Pois bem, esse cara morreu faz uns anos. Na adolescência, sempre passei as férias de verão no Rio de Janeiro e era presença certa nestes circuitos da cidade, mas, infelizmente, nunca tive a oportunidade de cruzar com tal cavalheiro para assombrar a minha juventude. Não sei por quê. Talvez, nas circunstâncias da época, ter um louco bradando que eu era pecadora e iria queimar no fogo do inferno fosse uma sentença meio redundante. Sei lá.

Dois mil séculos se passaram e o Gentileza continuou sendo, pra mim, a personificação da comunicação truncada. A evidência desta capacidade que as pessoas têm de expressar uma coisa desejando exatamente o contrário.

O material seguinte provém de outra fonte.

(* ===== verification/UploadSafety.v ===== *)
(** * What an upload guarantees (developer_file_transaction.cpp)

    The theorems hold for every volume that obeys [FileSystemLaws], where every
    operation may fail and a failed one may still have happened: at every moment
    between two operations of the file system the target is the old file, the
    complete new one, or absent while the backup holds the old one, and nothing
    else that was on the volume has changed. *)
From stdpp Require Import gmap.
From S2P Require Import Prelude Sha256 FatPathPolicy UpdateFileSystem VolumeMoments FileTransaction.
From Stdlib Require Import Ascii.
Import Traced.
Local Open Scope Z_scope.

(** ** Paths *)
Lemma FatAsciiPathEquals_key l : forall r, FatAsciiPathEquals l r = true <-> key l = key r.
Proof.
  unfold key. induction l as [|c l IH]; intros [|d r]; cbn [FatAsciiPathEquals fmap list_fmap]; try done.
  destruct (Z.eqb_spec (AsciiLower c) (AsciiLower d)) as [E|E].
  - rewrite IH, E. split; [by intros -> | by intros [= ->]].
  - split; [done | by intros [= ? _]].
Qed.

Lemma key_length p : length (key p) = length p.
Proof. unfold key. by rewrite length_fmap. Qed.

(** ** What a client does with a transaction that has begun *)
Inductive upload_op := OpWrite (data : bytes) | OpFinish | OpAbort.

Section client.
Context {F : Type} `{UpdateFileSystem F}.

Definition upload_step (op : upload_op) (tx : DeveloperFileTransaction) (s : F)
    : DeveloperFileStatus * DeveloperFileTransaction * F :=
  match op with
  | OpWrite data => Write tx data s
  | OpFinish => Finish tx s
  | OpAbort => let '(tx, s) := Abort tx s in (Ok, tx, s)
  end.

(** The status of every operation, and the final object and volume. *)
Fixpoint run_upload (ops : list upload_op) (tx : DeveloperFileTransaction) (s : F)
    : list DeveloperFileStatus * DeveloperFileTransaction * F :=
  match ops with
  | [] => ([], tx, s)
  | op :: ops' =>
      let '(st, tx, s) := upload_step op tx s in
      let '(sts, tx, s) := run_upload ops' tx s in
      (st :: sts, tx, s)
  end.
End client.

Section upload.
Context {F : Type} `{FileSystemLaws F}.
Notation V := (Recorded (F := F)).
Implicit Types (r : V) (t : tree) (tx : DeveloperFileTransaction).
Notation now r := (nodes (volume r)).

Section moments.
Variable M : tree -> Prop.
Local Notation still := (VolumeMoments.still M).

Lemma yield_if_always b r : always M r -> always M (yield_if b r) /\ same (volume r) (volume (yield_if b r)).
Proof.
  intros Ha. destruct b; cbn; [|done]. pose proof (Yield_law (volume r)) as Hs.
  split; [|done]. destruct Ha as [Hh Hn]. unfold always. cbn. rewrite (proj1 Hs). split; [|done].
  apply Forall_app. split; [done|]. by constructor.
Qed.
(* ===== verification/GithubRelease.v ===== *)
(** * GitHub release metadata (src/src/update/github_release_parser.cpp)

    The reader of GitHub's answer about a release and the selection of the assets
    of an update.  C strings are their contents; a pointer to an asset is its
    index; the caller's asset array is the list of the release. *)
From S2P Require Import Prelude Json JsonFields UrlPolicy.
From Stdlib Require Import Ascii.
Local Open Scope Z_scope.

Definition kMaximumGitHubReleaseResponseBytes : Z := 128 * 1024.
Definition kMaximumGitHubReleaseAssets : Z := 64.
Definition kMaximumGitHubReleaseTagBytes : Z := 128.
Definition kMaximumGitHubAssetNameBytes : Z := 160.

Record GitHubReleaseAsset := mkAsset {
  id : Z;
  name : bytes;
  size : Z;
  browser_download_url : bytes;
  api_download_url : bytes;
}.

Record GitHubLatestRelease := mkRelease {
  release_id : Z;
  tag_name : bytes;
  draft : bool;
  prerelease : bool;
  assets : list GitHubReleaseAsset;
}.

Inductive GitHubReleaseKind := PublishedStable | PreparedDraft.

#[export] Instance GitHubReleaseKind_eq_dec : EqDecision GitHubReleaseKind.
Proof. solve_decision. Defined.

Inductive GitHubReleaseParseStatus :=
| Ok | InvalidArgument | ResponseTooLarge | StorageTooSmall | JsonInvalid | WrongRootType
| MissingField | WrongType | InvalidValue | TooManyAssets | DuplicateAssetName | UrlRejected
| UrlBindingMismatch | DraftForbidden | PrereleaseForbidden.

Inductive RequiredGitHubAssetsStatus :=
| AssetsOk | AssetsInvalidArgument | IneligibleRelease | InvalidSignedTag | InvalidBoardZipName
| SignedTagMismatch | AssetsTooMany | AssetsDuplicateName | AssetsUrlRejected
| AssetsUrlBindingMismatch | MissingManifest | MissingSignature | MissingBoardZip.

Definition kManifestAssetName : bytes := str "BMX-RELEASE.json".
Definition kSignatureAssetName : bytes := str "BMX-RELEASE.sig".

Inductive CopyStringStatus := CopyWrongType | Empty | CopyTooLong | UnsafeCharacter.

Definition unsafe_character (c : Z) : bool := (c <? 0x21) || (0x7e <? c) || (c =? BACKSLASH).

Definition CopyUnescapedAsciiString (json : bytes) (token : JsonToken) (output_size : Z)
    : CopyStringStatus + bytes :=
  if negb (bool_decide (type token = JSON_TOKEN_STRING)) then inl CopyWrongType
  else
    let length := tok_end token - start token in
    if length =? 0 then inl Empty
    else if output_size <=? length then inl CopyTooLong
    else if existsb unsafe_character (sub json (start token) length) then inl UnsafeCharacter
    else inr (sub json (start token) length).

Definition IsSafeIdentifierCharacter (c : Z) : bool :=
  is_lower c || is_upper c || is_digit c || (c =? ch "."%char) || (c =? ch "_"%char) || (c =? ch "-"%char).

(** The length, or [maximum + 1] for a longer string. *)
Definition BoundedLength (value : bytes) (maximum : Z) : Z := Z.min (len value) (maximum + 1).
(* ===== verification/ConfigMigration.v ===== *)
(** * Assessing the configuration before an update (src/src/update/config_migration.cpp)

    A snapshot of the configuration files is classified per area against the
    schemas that a signed release declares.  Slices and C strings are their
    contents; a line cursor is what is left to read; detection results are pairs. *)
From S2P Require Import Prelude Sha256 Json JsonFields UpdatePolicy BuildInfo.
From stdpp Require Import sorting.
From Stdlib Require Import Ascii.
Local Open Scope Z_scope.

Definition kConfigMigrationAreaCount : Z := 6.
Definition kMaximumConfigFilesPerArea : Z := 16.
Definition kMaximumConfigPathBytes : Z := 127.
Definition kMaximumConfigFileBytes : Z := 512 * 1024.
Definition kMaximumConfigAreaBytes : Z := 2 * 1024 * 1024.
Definition kMaximumDeclaredConfigMigrations : Z := 64.
Definition kMaximumConfigMigrationIdBytes : Z := 64.
Definition kMaximumConfigLineBytes : Z := 4096.
Definition kMaximumCmdlineBytes : Z := 8192.
Definition kMaximumSettingsEntries : Z := 512.
Definition kBuildInfoTokenCapacity : Z := 512.

Record ConfigFileView := mkFile { path : bytes; content : bytes }.
Record ConfigAreaSnapshot := mkArea { area : ConfigArea; files : list ConfigFileView }.

Record ConfigSchemaRequirement := mkRequirement {
  requirement_area : ConfigArea;
  target_version : Z;
  accepted_versions : list Z;
}.

Record DeclaredConfigMigration := mkMigration {
  migration_id : bytes;
  migration_area : ConfigArea;
  from_version : Z;
  to_version : Z;
  lossy : bool;
}.

Inductive ConfigMigrationRegistryStatus :=
| RegistryValid | RegistryInvalidInput | DuplicateDeclaration | UnknownMigration
| DeclarationMismatch | SchemaMismatch.

Inductive ConfigDetectionDetail := Valid | Missing | UnknownFormat | Corrupt | LimitExceeded.

Inductive ConfigClassification :=
| Compatible | LosslessMigration | ResetRequired | UnknownOrCorrupt | NewerThanTarget.

Inductive ConfigPlanDecision :=
| PlanCompatible | PlanLosslessMigration | PlanResetConfirmationRequired
| BlockedUnknownOrCorrupt | BlockedNewerThanTarget.

#[export] Instance ConfigDetectionDetail_eq_dec : EqDecision ConfigDetectionDetail.
Proof. solve_decision. Defined.
#[export] Instance ConfigClassification_eq_dec : EqDecision ConfigClassification.
Proof. solve_decision. Defined.
#[export] Instance ConfigPlanDecision_eq_dec : EqDecision ConfigPlanDecision.
Proof. solve_decision. Defined.

Record ConfigAreaAssessment := mkAssessment {
  assessed_area : ConfigArea;
  detection : ConfigDetectionDetail;
  source_version : Z;
  assessed_target : Z;
  classification : ConfigClassification;
  source_content_sha256 : bytes;
}.

Record ConfigMigrationPlan := mkPlan {
  areas : list ConfigAreaAssessment;
  decision : ConfigPlanDecision;
  compatible_count : Z;
  migration_count : Z;
  reset_count : Z;
  blocked_count : Z;
}.

Inductive ConfigAssessmentStatus := AssessInvalidInput | RegistryRejected | HashFailed.

Definition kConfigBeginMarker : bytes := str "# BEGIN BMX MANAGED".
Definition kConfigEndMarker : bytes := str "# END BMX MANAGED".
Definition kActiveKernelSelectorInclude : bytes := str "include bmx-active-kernel.txt".
Definition kTextSchemaPrefix : bytes := str "# BMX-SCHEMA ".

(** The compiled migrations: area, versions and whether they lose data. *)
Definition kCompiledMigrations : list DeclaredConfigMigration :=
  [mkMigration (str "machines-v1-to-v2-header") Machines 1 2 false;
   mkMigration (str "config-managed-v1-to-v2-header") ConfigManagedBlock 1 2 false;
   mkMigration (str "cmdline-managed-v1-to-v2-marker") CmdlineManagedKeys 1 2 false;
   mkMigration (str "network-v1-to-v2-marker") Network 1 2 false;
   mkMigration (str "settings-v1-to-v2-header") Settings 1 2 false;
   mkMigration (str "machines-v1-to-v2-reset") Machines 1 2 true;
   mkMigration (str "config-managed-v1-to-v2-reset") ConfigManagedBlock 1 2 true;
   mkMigration (str "cmdline-managed-v1-to-v2-reset") CmdlineManagedKeys 1 2 true;
   mkMigration (str "network-v1-to-v2-reset") Network 1 2 true;
   mkMigration (str "settings-v1-to-v2-reset") Settings 1 2 true;
   mkMigration (str "update-state-v1-to-v2-reset") UpdateState 1 2 true].
Lemma ParseConfiguration_ok index : returns (ParseConfiguration json ts index) configuration_wf.
Proof.
  unfold ParseConfiguration. apply returns_need. intros _. apply returns_need_array. intros Hs. apply returns_need. intros _.
  apply (returns_for _ (fun _ _ => True)); [done|intros; by apply returns_schema|]. intros [schemas ids] _. cbn [fst].
  apply returns_need_array. intros Hm. apply returns_need. intros _.
  apply (returns_for _ (fun _ _ => True)); [done|intros; by apply returns_migration|]. intros migrations _.
  apply returns_need. intros _.
  destruct (RegistryStatusToManifestStatus _) eqn:Er; try done. apply registry_status_ok, registry_ok_spec in Er.
  apply returns_need_array. intros Hl. apply returns_need. intros _.
  apply (returns_for _ (fun _ => changes_state)).
  - repeat split; repeat constructor.
  - intros j st _. by apply returns_lossy_change.
  - intros [changes areas] Hst. pose proof (changes_state_distinct _ Hst) as Hnd. destruct Hst as [Hd _]. cbn [fst snd] in *.
    apply returns_need. intros H1. apply returns_need. intros H2. cbn. constructor; try done. by apply changes_complete.
Qed.

(** ** The lists of an asset *)
Definition paths_ok (out : list bytes) : Prop := Forall (fun p => IsSafeManifestPath p = true) out /\ ascending out.

Lemma parse_paths_ok index name (store : bool) maximum capacity : 0 <= maximum -> 0 <= capacity ->
  returns (parse_paths json ts (Member json ts index name) store maximum capacity)
    (fun out => Forall (fun p => IsSafeManifestPath p = true) out /\ (store = false -> out = []) /\
                len out <= Z.min maximum capacity).
Proof.
  intros Hmax Hcap. unfold parse_paths. apply returns_need_array. intros Ha. apply returns_need. intros Hm%negb_true_iff%Z.ltb_ge.
  apply returns_need. intros Hc%negb_true_iff. apply (returns_children (Member json ts index name) _ _ paths_ok); try done.
  - split; constructor.
  - intros j out [Hf Hasc]. unfold safe_path. apply returns_child; [done|]. intros child. apply returns_some. intros p _.
    apply returns_need. intros Hp. apply returns_need. intros Hpa. cbn. rewrite len_snoc. split; [|done].
    split; [by apply Forall_app; split; [|constructor] | by apply ascends_snoc].
  - intros out [Hf _] Hl. destruct store; cbn; [|by repeat split; [constructor| change (len (@nil bytes)) with 0; lia]].
    apply Z.ltb_ge in Hc. split; [done|]. split; [done|]. lia.
Qed.

(** What the loop of [ParseFiles] knows. *)
Record files_state (s : FilesState) : Prop := {
  st_files : Forall file_ok (fs_files s);
  st_ascending : ascending (file_path <$> fs_files s);
  st_total : fs_installed_size s = total_size (fs_files s);
  st_kernels : kernels_seen (fs_files s) (required_machine_kernels s) (machine_kernel_base s);
  st_config : required_config s = true <-> str "config.txt" ∈ file_path <$> fs_files s;
  st_tryboot : has_tryboot s = true <-> str "tryboot.txt" ∈ file_path <$> fs_files s;
  st_active : required_active_selector s = true <-> str "bmx-active-kernel.txt" ∈ file_path <$> fs_files s;
  st_candidate : has_candidate_selector s = true <-> str "bmx-tryboot-kernel.txt" ∈ file_path <$> fs_files s;
}.

Lemma total_size_snoc l f : total_size (l ++ [f]) = total_size l + file_size f.
Proof.
  unfold total_size. rewrite fmap_app. cbn. induction (file_size <$> l) as [|x xs IH]; cbn; [lia|]. rewrite IH. lia.
Qed.

Lemma seen_snoc (b : bool) name (l : list ManifestFile) f : (b = true <-> name ∈ file_path <$> l) ->
  b || bytes_eqb (file_path f) name = true <-> name ∈ file_path <$> l ++ [f].
Proof.
  intros Hb. rewrite orb_true_iff, bytes_eqb_eq, Hb, fmap_app. cbn.
  rewrite elem_of_app, list_elem_of_singleton. naive_solver.
Qed.

Lemma returns_file index j s : 0 <= index < len ts -> files_state s ->
  returns (parse_file json ts index j s) (fun s' => files_state s' /\ len (fs_files s') = len (fs_files s) + 1).
Proof.
  intros Hi Hs. unfold parse_file. apply returns_child; [done|]. intros entry. apply returns_need. intros _.
  apply returns_some. intros path _. apply returns_need. intros Hp. apply returns_need. intros Hasc.
  apply returns_some. intros size Hsize%Uint64_range. apply returns_some. intros sha _.
  apply returns_some. intros digest Hd%ParseSha256_ok.
  apply returns_some. intros pt _. apply returns_some. intros ct _. apply returns_some. intros policy _.
  apply returns_some. intros compression _. apply returns_need. intros _.
  set (f := mkManifestFile path size digest policy compression). destruct Hs as [H1 H2 H3 H4 H5 H6 H7 H8].
  eapply returns_then; [by apply note_kernel_ok|]. intros [mask base] Hk. cbn. rewrite len_snoc. split; [|done].
  constructor; cbn [fs_files fs_installed_size required_machine_kernels machine_kernel_base required_config has_tryboot
                    required_active_selector has_candidate_selector].
  - apply Forall_app. split; [done|]. constructor; [by split | constructor].
  - rewrite fmap_app. by apply ascends_snoc.
  - rewrite total_size_snoc. cbn. lia.
  - done.
  - by apply (seen_snoc _ _ _ f).
  - by apply (seen_snoc _ _ _ f).
  - by apply (seen_snoc _ _ _ f).
  - by apply (seen_snoc _ _ _ f).
Qed.

Lemma files_state_complete s size : files_state s ->
  negb (negb (required_machine_kernels s =? kRequiredKernelMachineMask) || negb (required_config s) ||
        negb (required_active_selector s) || negb (Bool.eqb (has_tryboot s) (has_candidate_selector s)) ||
        negb (fs_installed_size s =? size)) = true -> files_wf (fs_files s) size.
Proof.
  intros [H1 H2 H3 H4 H5 H6 H7 H8]. rewrite negb_true_iff, !orb_false_iff, !negb_false_iff, !Z.eqb_eq, Bool.eqb_true_iff.
  intros ((((Hmask & Hc) & Ha) & Ht) & Hsz). constructor; try done.
  - congruence.
  - exists (machine_kernel_base s). split; [|by apply H4]. apply kernels_seen_complete. by rewrite <- Hmask.
  - by apply H5.
  - by apply H7.
  - rewrite <- H6, <- H8. by rewrite Ht.
Qed.

Lemma ParseFiles_ok storage index name store size : 0 <= file_capacity storage ->
  returns (ParseFiles json ts storage (Member json ts index name) store size)
    (fun files => (store = true -> files_wf files size) /\ len files <= Z.min kMaximumManifestFiles (file_capacity storage)).
Proof.
  intros Hcap. unfold ParseFiles. apply returns_need_array. intros Ha. apply returns_need. intros Hm%negb_true_iff.
  apply orb_false_iff in Hm as [_ Hm%Z.ltb_ge]. apply returns_need. intros Hc%negb_true_iff.
  pose proof (DirectChildren_nonneg (Member json ts index name)) as Hn.
  apply (returns_for _ (fun j s => files_state s /\ len (fs_files s) = j)).
  - split; [|done]. constructor; cbn; try (by repeat constructor); try (split; [done|]; set_solver).
    constructor; try (by repeat constructor). intros i. by rewrite Z.bits_0.
  - intros j s _ [Hs Hl]. eapply returns_mono; [by apply returns_file|]. cbn. intros s' [? ?]. split; [done | lia].
  - intros s [Hs Hl]. apply returns_need. intros Hfin. cbn. destruct store.
    + apply Z.ltb_ge in Hc. split; [|lia]. intros _. by apply files_state_complete.
    + split; [done|]. change (len (@nil ManifestFile)) with 0. unfold kMaximumManifestFiles. lia.
Qed.

Definition replacement_ok (files : list ManifestFile) (r : ManifestReplacement) : Prop :=
  IsSafeManifestPath (replaced_path r) = true /\
  exists f, f ∈ files /\ file_path f = replaced_by r /\ (file_policy f = Kernel \/ file_policy f = ManagedReplace).

Lemma ParseReplacements_ok storage mversion index name store files : 0 <= replacement_capacity storage ->
  returns (ParseReplacements json ts storage mversion (Member json ts index name) store files) (fun out =>
    (store = true -> Forall (replacement_ok files) out) /\ (mversion = 2 -> out = []) /\
    len out <= Z.min kMaximumManifestReplacements (replacement_capacity storage)).
Proof.
  intros Hcap. assert (Hnil : len (@nil ManifestReplacement) <= Z.min kMaximumManifestReplacements (replacement_capacity storage))
    by (change (len (@nil ManifestReplacement)) with 0; unfold kMaximumManifestReplacements; lia).
  unfold ParseReplacements. destruct (Z.ltb_spec mversion 3); [by repeat split; [constructor|]|].
  apply returns_need_array. intros Ha. apply returns_need. intros Hm%negb_true_iff%Z.ltb_ge.
  apply returns_need. intros Hc%negb_true_iff.
  apply (returns_children (Member json ts index name) _ _ (fun out => store = true -> Forall (replacement_ok files) out)); try done.
  - intros j out Ho. unfold parse_replacement. apply returns_child; [done|]. intros entry. apply returns_need. intros _.
    apply returns_some. intros path _. apply returns_some. intros by_path _. apply returns_need. intros Hs.
    apply returns_need. intros Hex. cbn. rewrite len_snoc. split; [|done]. intros ->. cbn in Hex.
    apply Forall_app. split; [by apply Ho|]. constructor; [|constructor]. split; cbn.
    + by destruct (IsSafeManifestPath path).
    + apply existsb_exists in Hex as (f & Hf & Hb). apply andb_true_iff in Hb as [Hp Hk]. exists f.
      split; [by apply list_elem_of_In|]. split; [by apply bytes_eqb_eq|].
      apply orb_true_iff in Hk as [Hk|Hk]; apply bool_decide_eq_true in Hk; [by left | by right].
  - intros out Ho Hl. destruct store; cbn; [apply Z.ltb_ge in Hc|split; [done|]; by split].
    split; [by intros _; apply Ho|]. split; [lia|]. lia.
Qed.

(** ** An asset *)
Definition capacities_nonneg (storage : ManifestParseStorage) : Prop :=
  0 <= file_capacity storage /\ 0 <= directory_capacity storage /\ 0 <= deletion_capacity storage /\
  0 <= replacement_capacity storage.

(** An asset with its inventory, before the names are compared. *)
Record asset_parsed (mversion : Z) (rversion : bytes) (storage : ManifestParseStorage) (a : ManifestAsset) : Prop := {
  ap_board : asset_board a <> BoardUnknown;
  ap_filename : filename a = expected_filename rversion (asset_board a);
  ap_download : 1 <= download_size a <= kMaximumAssetBytes;
  ap_digest : digest_ok (asset_sha256 a);
  ap_installed : 1 <= installed_size a <= kMaximumAssetBytes;
  ap_peak : download_size a + installed_size a + kSafetyReserveBytes <= required_peak_bytes a;
  ap_files : files_wf (asset_files a) (installed_size a);
  ap_directories : Forall (fun p => IsSafeManifestPath p = true) (directories a);
  ap_deletions : Forall (fun p => IsSafeManifestPath p = true) (deletions a);
  ap_replacements : Forall (replacement_ok (asset_files a)) (replacements a);
  ap_version_2 : mversion = 2 -> deletions a = [] /\ replacements a = [] /\ configuration_reset_required a = false;
  ap_fits : len (asset_files a) <= Z.min kMaximumManifestFiles (file_capacity storage) /\
    len (directories a) <= Z.min kMaximumManifestDirectories (directory_capacity storage) /\
    len (deletions a) <= Z.min kMaximumManifestDeletions (deletion_capacity storage) /\
    len (replacements a) <= Z.min kMaximumManifestReplacements (replacement_capacity storage);
}.

Lemma parse_board_known text b : parse_board text = Some b -> b <> BoardUnknown.
Proof. unfold parse_board. destruct (bytes_eqb _ _); [by intros [= <-]|]. destruct (bytes_eqb _ _); [by intros [= <-] | done]. Qed.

O cara fala de amor, esperança, fraternidade e te manda para o inferno no mesmo parágrafo – o que pode ser mais esquizofrênico? Só essa galera que te aborda com o brilho da insanidade no olhar e te pede, com um sorriso doentio e uma voz metálica, pra você não pisar com o pé sujo no tapete, POR GENTILEZA.

Sempre fico tentada a também bancar a esquizofrênica e fazer exatamente o contrário. Só pra poder dizer “Opa, caro senhor, ME DESCULPE” com o mesmo sorriso metálico, insano e educadíssimo. Pagar maluquice com maluquice. Gentileza gera gentileza.